I agree that it's worth clarifying in the text what this clause is intended to do. I think it has been misinterpreted as defining a legalistic set of protected classes along the lines of anti-discrimination laws and can be interpreted by itself outside of the context of the CoC as a whole. But it's not that. It's an aspirational statement, and a high one, at that, if we interpret it at its broadest. We will fail to meet it, in its entirety, and that's *okay* if the spirit of the CoC is being defended. I am perfectly happy to keep "political beliefs" explicit in the CoC and still boot the neo-feudalist for making the project's/conference's environment unwelcoming for a more vulnerable group of people, even if just by their presence. I *am* sensitive to how nominally well-intentioned "viewpoint diversity" efforts get hijacked by regressives looking to (re)assert their traditional power. But that problem is mostly confined to conferences who need to seek speakers and has less relevance to numpy, which largely doesn't run much except sprints. I think we can resolve that elsewhere, if not another document, then at least another clause. A CoC has to pull a kind of double duty: be friendly enough to digest for a newcomer and also be helpful to project organizers to make tough balancing decisions. We don't have to expect each sentence to pull that double duty on its own. I don't quite know what the phrasing would be (because, again, we don't run conferences), but I think we could make a statement that explicitly disclaims that we will be using "viewpoint diversity" to provide a platform for viewpoints antithetical to the CoC.

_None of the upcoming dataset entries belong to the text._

(** C2 (the code departs from the claim):
    [Generator(dmax=4, nmax=2, comp_dmaxs={4: 4})], with a complexity
    within [cmax = 2] for the single edge.  The rows
    at positions 6 and 7 of the full table are two rows of [n = 4] and
    [d = 4] that stand for different formulae (the products
    [(2,1,0)(2,3,0)] and [(2,2,0)(2,2,0)]), and both carry [k = 0]. *)
Theorem composite_rows_share_k :
  ve_chi [(0, 1)] 2 ≤ 2 →
  ∃ gen ri rj fi fj,
    reference_Generator ve_chi ve_einspecs 4 (Some 2) None None None
                        (DmaxsDict {[4 := 4]})
    = Some gen ∧
    length (gen_c_specs gen) = 4%nat ∧
    specs gen !! 6%nat = Some ri ∧ specs gen !! 7%nat = Some rj ∧
    disc_formulae gen !! 2%nat = Some fi ∧ disc_formulae gen !! 3%nat = Some fj ∧
    fi ≠ fj ∧
    (n_ind ri, d_ind ri, k_ind ri) = (4, 4, 0) ∧
    (n_ind rj, d_ind rj, k_ind rj) = (4, 4, 0).
Proof.
  intros Hc1. unfold reference_Generator.
  set (c1 := ve_chi [(0, 1)] 2) in *.
  rewrite (Generator_ext ve_chi
             (λ edges n, if bool_decide (edges = [(0, 1)] ∧ n = 2) then c1
                         else ve_chi edges n)).
  2: { intros edges n. repeat case_bool_decide; destruct_and?; by subst. }
  clearbody c1.
  assert (c1 ≤ 3) as Hc by lia.
  destruct (at_most_three c1 Hc) as [->|[->|[->|[->|[p1 ->]]]]]; [lia|..];
    (do 5 eexists; split; [vm_compute; reflexivity|];
     repeat split; try reflexivity; discriminate).
Qed.

End scenarios.

(** The shapes of an integer that settle its comparison with 3: zero,
    1, 2, 3, the four residues of a larger positive number, negative. *)
Ltac split_chi c := destruct c as [|[[?|?|]|[?|?|]|]|?].

(** C1 (the claim as stated fails): whatever [VariableElimination]
    reports, [Generator(dmax=2)] does not end with the two prime rows and
    the empty composite table of the claim.  Either the single edge is
    over the complexity budget and [CompositeGenerator] raises on the
    empty prime table, or the composite table holds the product of two
    single edges. *)
Lemma scenario1_claimed_fails :
  ¬ ∃ (ve_chi : list (Z * Z) → Z → Z)
      (ve_einspecs : list (Z * Z) → Z → unit * unit) gen,
      reference_Generator ve_chi ve_einspecs 2 None None None None DmaxsNone
      = Some gen ∧ scenario1_claimed gen.
Proof.
  intros (ve_chi & ve_einspecs & gen & Hrun & Hrows & Hcomp).
  revert Hrun. unfold reference_Generator.
  set (c1 := ve_chi [(0, 1)] 2). set (c2 := ve_chi [(0, 1); (0, 2)] 3).
  set (c3 := ve_chi [(0, 1); (1, 2)] 3).
  rewrite (Generator_ext ve_chi
             (λ edges n, if bool_decide (edges = [(0, 1)] ∧ n = 2) then c1
                         else if bool_decide (edges = [(0, 1); (0, 2)] ∧ n = 3) then c2
                         else if bool_decide (edges = [(0, 1); (1, 2)] ∧ n = 3) then c3
                         else ve_chi edges n)).
  2: { intros edges n. repeat case_bool_decide; destruct_and?; by subst. }
  clearbody c1 c2 c3.
  split_chi c1; split_chi c2; split_chi c3;
    intros Hrun; vm_compute in Hrun;
    first [discriminate Hrun | injection Hrun as <-; discriminate Hcomp].
Qed.

(** Scenario 1 at the stand-in complexity measure. *)
Lemma dmax2_three_primes_one_composite_witness :
  ∃ gen, reference_Generator chi_two no_einspecs 2 None None None None DmaxsNone
         = Some gen ∧ scenario1_outcome 2 2 gen.
Proof. apply (dmax2_three_primes_one_composite chi_two no_einspecs); done. Defined.

(** The same at the stand-in complexity measure. *)
Lemma composite_rows_share_k_witness :
  ∃ gen ri rj fi fj,
    reference_Generator chi_two no_einspecs 4 (Some 2) None None None
                        (DmaxsDict {[4 := 4]})
    = Some gen ∧
    length (gen_c_specs gen) = 4%nat ∧
    specs gen !! 6%nat = Some ri ∧ specs gen !! 7%nat = Some rj ∧
    disc_formulae gen !! 2%nat = Some fi ∧ disc_formulae gen !! 3%nat = Some fj ∧
    fi ≠ fj ∧
    (n_ind ri, d_ind ri, k_ind ri) = (4, 4, 0) ∧
    (n_ind rj, d_ind rj, k_ind rj) = (4, 4, 0).
Proof. apply (composite_rows_share_k chi_two no_einspecs). done. Defined.

(** C3 (the claim as stated fails): with [dmax = 2], whatever
    [VariableElimination] reports, it is not the case that every
    positive [d] gives a stored weighting [(d,)] of the single edge:
    [(3,)] is not stored. *)
Lemma every_positive_weighting_fails :
  ¬ ∃ (ve_chi : list (Z * Z) → Z → Z)
      (ve_einspecs : list (Z * Z) → Z → unit * unit) st,
      PrimeGenerator ve_chi ve_einspecs canon_isomorphic canon_isomorphic_vf2
                     spec_int_partition_ordered 2 None None None None = Some st ∧
      ∀ d, 0 < d →
           ∃ b weightings,
             st !! (2, 1) = Some b ∧ weightings ∈ weights_d b ∧ [d] ∈ weightings.
Proof.
  intros (ve_chi & ve_einspecs & st & Hrun & Hall).
  destruct (Hall 3) as (b & ws & Hb & Hws & Hd); [lia|].
  apply PrimeGenerator_phases in Hrun as (st0 & _ & _ & (b' & Hb' & Hw) & _).
  simplify_eq. rewrite Hw in Hws. apply list_elem_of_singleton in Hws as ->.
  apply elem_of_single_edge_weightings in Hd as (d & [= <-] & ?). lia.
Qed.

(** The reference run with [dmax = 2]. *)
Lemma single_edge_weightings_up_to_dmax_witness :
  ∃ st, reference_PrimeGenerator 2 None None None None = Some st ∧
        ∃ b, st !! (2, 1) = Some b ∧
             weights_d b = [single_edge_weightings 2] ∧
             ∀ w, w ∈ single_edge_weightings 2 ↔ ∃ d, w = [d] ∧ 1 ≤ d ≤ 2.
Proof.
  destruct (reference_PrimeGenerator 2 None None None None) as [st|] eqn:Hrun;
    [|vm_compute in Hrun; discriminate Hrun].
  exists st. split; [reflexivity|].
  exact (single_edge_weightings_up_to_dmax _ _ _ _ _ _ _ _ _ _ st Hrun).
Defined.

(** The reference run with [dmax = 4] (defaults [cmax = 5], [vmax = 4]). *)
Lemma accepted_graphs_distinct_and_within_budget_witness :
  ∃ st, reference_PrimeGenerator 4 None None None None = Some st ∧
        ∀ ne b, st !! ne = Some b →
          (∀ (i j : nat) gi gj,
             i ≠ j → simple_graphs_d b !! i = Some gi →
             simple_graphs_d b !! j = Some gj → canon_isomorphic gi gj = false) ∧
          (∀ (i : nat) g,
             simple_graphs_d b !! i = Some g →
             chis_d b !! i = Some (chi_two (get_edgelist g) ne.1) ∧
             chi_two (get_edgelist g) ne.1 ≤ 5 ∧
             vs_d b !! i = Some (maxdegree g) ∧ maxdegree g ≤ 4).
Proof.
  destruct (reference_PrimeGenerator 4 None None None None) as [st|] eqn:Hrun;
    [|vm_compute in Hrun; discriminate Hrun].
  exists st. split; [reflexivity|].
  exact (proj2 (accepted_graphs_distinct_and_within_budget
                  _ _ _ _ _ _ _ _ _ _ st canon_isomorphic_sym Hrun)).
Defined.

(** The reference run with [dmax = 4]; the reference colour-preserving
    test is symmetric and tells the colours of the single edge apart. *)
Lemma accepted_weightings_distinct_witness :
  ∃ st, reference_PrimeGenerator 4 None None None None = Some st ∧
        ∀ ne b (i : nat) graph weightings,
          st !! ne = Some b →
          simple_graphs_d b !! i = Some graph → weights_d b !! i = Some weightings →
          ∀ (j k : nat) wj wk,
            j ≠ k → weightings !! j = Some wj → weightings !! k = Some wk →
            canon_isomorphic_vf2 graph wj wk = false.
Proof.
  destruct (reference_PrimeGenerator 4 None None None None) as [st|] eqn:Hrun;
    [|vm_compute in Hrun; discriminate Hrun].
  exists st. split; [reflexivity|].
  exact (proj2 (accepted_weightings_distinct
                  _ _ _ _ _ _ _ _ _ _ st canon_isomorphic_vf2_sym
                  canon_isomorphic_vf2_single_edge Hrun)).
Defined.

(** The reference run with [dmax = 4]; the compositions sum to [d]. *)
Lemma prime_rows_degree_witness :
  ∃ st, reference_PrimeGenerator 4 None None None None = Some st ∧
        ∀ row, row ∈ acc_c_specs (results st) →
          ∃ weighting,
            0 ≤ w_ind row ∧
            acc_weights (results st) !! Z.to_nat (w_ind row) = Some weighting ∧
            d_ind row = sum weighting ∧ e_ind row ≤ d_ind row.
Proof.
  destruct (reference_PrimeGenerator 4 None None None None) as [st|] eqn:Hrun;
    [|vm_compute in Hrun; discriminate Hrun].
  exists st. split; [reflexivity|].
  exact (prime_rows_degree _ _ _ _ _ _ _ _ _ _ st
           spec_int_partition_ordered_sum Hrun).
Defined.

(** [CompositeGenerator] on the prime table of scenario 1 with
    [dmaxs = 4]. *)
Lemma composite_formulae_pairwise_distinct_witness :
  ∃ rows forms,
    CompositeGenerator spec_int_partition_unordered dmax2_primes (DmaxsInt 4)
    = Some (rows, forms) ∧
    length rows = length forms ∧
    ∀ (i j : nat) fi fj,
      i ≠ j → forms !! i = Some fi → forms !! j = Some fj →
      sorted triple_leb fi ≠ sorted triple_leb fj.
Proof.
  destruct (CompositeGenerator spec_int_partition_unordered dmax2_primes (DmaxsInt 4))
    as [[rows forms]|] eqn:Hrun; [|vm_compute in Hrun; discriminate Hrun].
  exists rows, forms. split; [reflexivity|].
  exact (composite_formulae_pairwise_distinct _ _ _ rows forms Hrun).
Defined.

(** The same call; the reference partitions are lists of positive parts
    that sum to [n]. *)
Lemma composite_rows_bounds_witness :
  ∃ rows forms,
    CompositeGenerator spec_int_partition_unordered dmax2_primes (DmaxsInt 4)
    = Some (rows, forms) ∧
    Forall (λ row, 4 ≤ n_ind row ∧ n_ind row ≤ 2 * d_ind row) rows.
Proof.
  destruct (CompositeGenerator spec_int_partition_unordered dmax2_primes (DmaxsInt 4))
    as [[rows forms]|] eqn:Hrun; [|vm_compute in Hrun; discriminate Hrun].
  exists rows, forms. split; [reflexivity|].
  exact (composite_rows_bounds _ _ _ rows forms
           spec_int_partition_unordered_parts Hrun).
Defined.

(** The two-edge path with [dmax = vmax = 3]. *)
Lemma valency_rejection_only_when_tighter_witness :
  graph_weightings canon_isomorphic_vf2 spec_int_partition_ordered 3 3 3 2
                   (attach_vertex (Full 2) 0 3)
  = Some (foldl (isomorphism_only canon_isomorphic_vf2 (attach_vertex (Full 2) 0 3)) []
                (candidates spec_int_partition_ordered 3 3 2)).
Proof.
  apply (proj2 (proj2 (proj2 (proj2 (valency_rejection_only_when_tighter
                         canon_isomorphic_vf2 spec_int_partition_ordered 3 3))))).
  lia.
Defined.

(** * Further properties of the generators *)

(** ** The shape of the accepted graphs, and when the search succeeds *)

Lemma for_each_Some_inv {A S : Type} (P : S → Prop) (xs : list A)
    (body : S → A → option S) (s : S) :
  P s →
  (∀ s x, P s → x ∈ xs → ∃ s', body s x = Some s' ∧ P s') →
  ∃ s', for_each xs body s = Some s' ∧ P s'.
Proof.
  revert s. induction xs as [|x xs IH]; intros s Hs Hbody; simpl; [by exists s|].
  destruct (Hbody s x Hs) as (s1 & -> & Hs1); [by left|]. simpl.
  apply IH; [done|]. intros s2 y Hs2 Hy. apply Hbody; [done | by right].
Qed.

Lemma elem_of_combinations2 (n a b : Z) :
  (a, b) ∈ combinations2 n ↔ 0 ≤ a ∧ a < b ∧ b < n.
Proof.
  unfold combinations2. rewrite list_elem_of_bind. split.
  - intros (i & (j & [= -> ->] & Hj%elem_of_range)%list_elem_of_fmap & Hi%elem_of_range).
    lia.
  - intros (Ha & Hab & Hb). exists a. split; [|apply elem_of_range; lia].
    apply list_elem_of_fmap. exists b. split; [done|]. apply elem_of_range. lia.
Qed.

Lemma elem_of_keys (nmax emax n e : Z) :
  (n, e) ∈ keys nmax emax ↔ n ∈ ns nmax ∧ e ∈ esbyn emax n.
Proof.
  unfold keys. rewrite list_elem_of_bind. split.
  - by intros (n' & (e' & [= -> ->] & He)%list_elem_of_fmap & Hn).
  - intros [Hn He]. exists n. split; [|done]. apply list_elem_of_fmap. by exists e.
Qed.

Lemma single_edge_key (nmax emax : Z) :
  (2, 1) ∈ keys nmax emax ↔ 2 ≤ nmax ∧ 1 ≤ emax.
Proof.
  rewrite elem_of_keys. unfold ns, esbyn, emaxs. rewrite !elem_of_range.
  change (2 * (2 - 1) / 2) with 1. lia.
Qed.

Lemma elem_of_zip_fmap {A B : Type} (f : A → B) (l : list A) (x : A) (y : B) :
  (x, y) ∈ zip l (f <$> l) → y = f x ∧ x ∈ l.
Proof.
  induction l as [|z l IH]; simpl; [by intros ?%elem_of_nil|].
  intros [[= -> ->]|Hin]%elem_of_cons; [split; [done | by left]|].
  destruct (IH Hin). split; [done | by right].
Qed.

(** A simple graph on the vertices [0 .. n-1] with [e] edges, each edge
    written with its smaller endpoint first. *)
Definition graph_shape (n e : Z) (g : Graph) : Prop :=
  vcount g = n ∧ Z.of_nat (length (get_edgelist g)) = e ∧
  Forall (λ ab : Z * Z, 0 ≤ ab.1 ∧ ab.1 < ab.2 ∧ ab.2 < n) (get_edgelist g) ∧
  NoDup (get_edgelist g).

Lemma graph_shape_Full2 : graph_shape 2 1 (Full 2).
Proof.
  repeat split; [|apply NoDup_singleton].
  by apply Forall_singleton.
Qed.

None of these categorizations listed should be interpreted as get-out-of-jail-free cards for otherwise unwelcoming behavior, and I think maybe we should be explicit about that. Our diversity statement is an aspiration, not a suicide pact. Religion, neurotype, national origin, and subculture (4chan is a subculture, God help us), at minimum, are all items on that list that I have personally seen used to justify shitty behavior. Political belief is far from unique (nor the most common excuse, in my experience) in that list. But they all deserve to be on that list. I want the somewhat fringy progressive hacktivist to feel comfortable here as well as people more mainstream.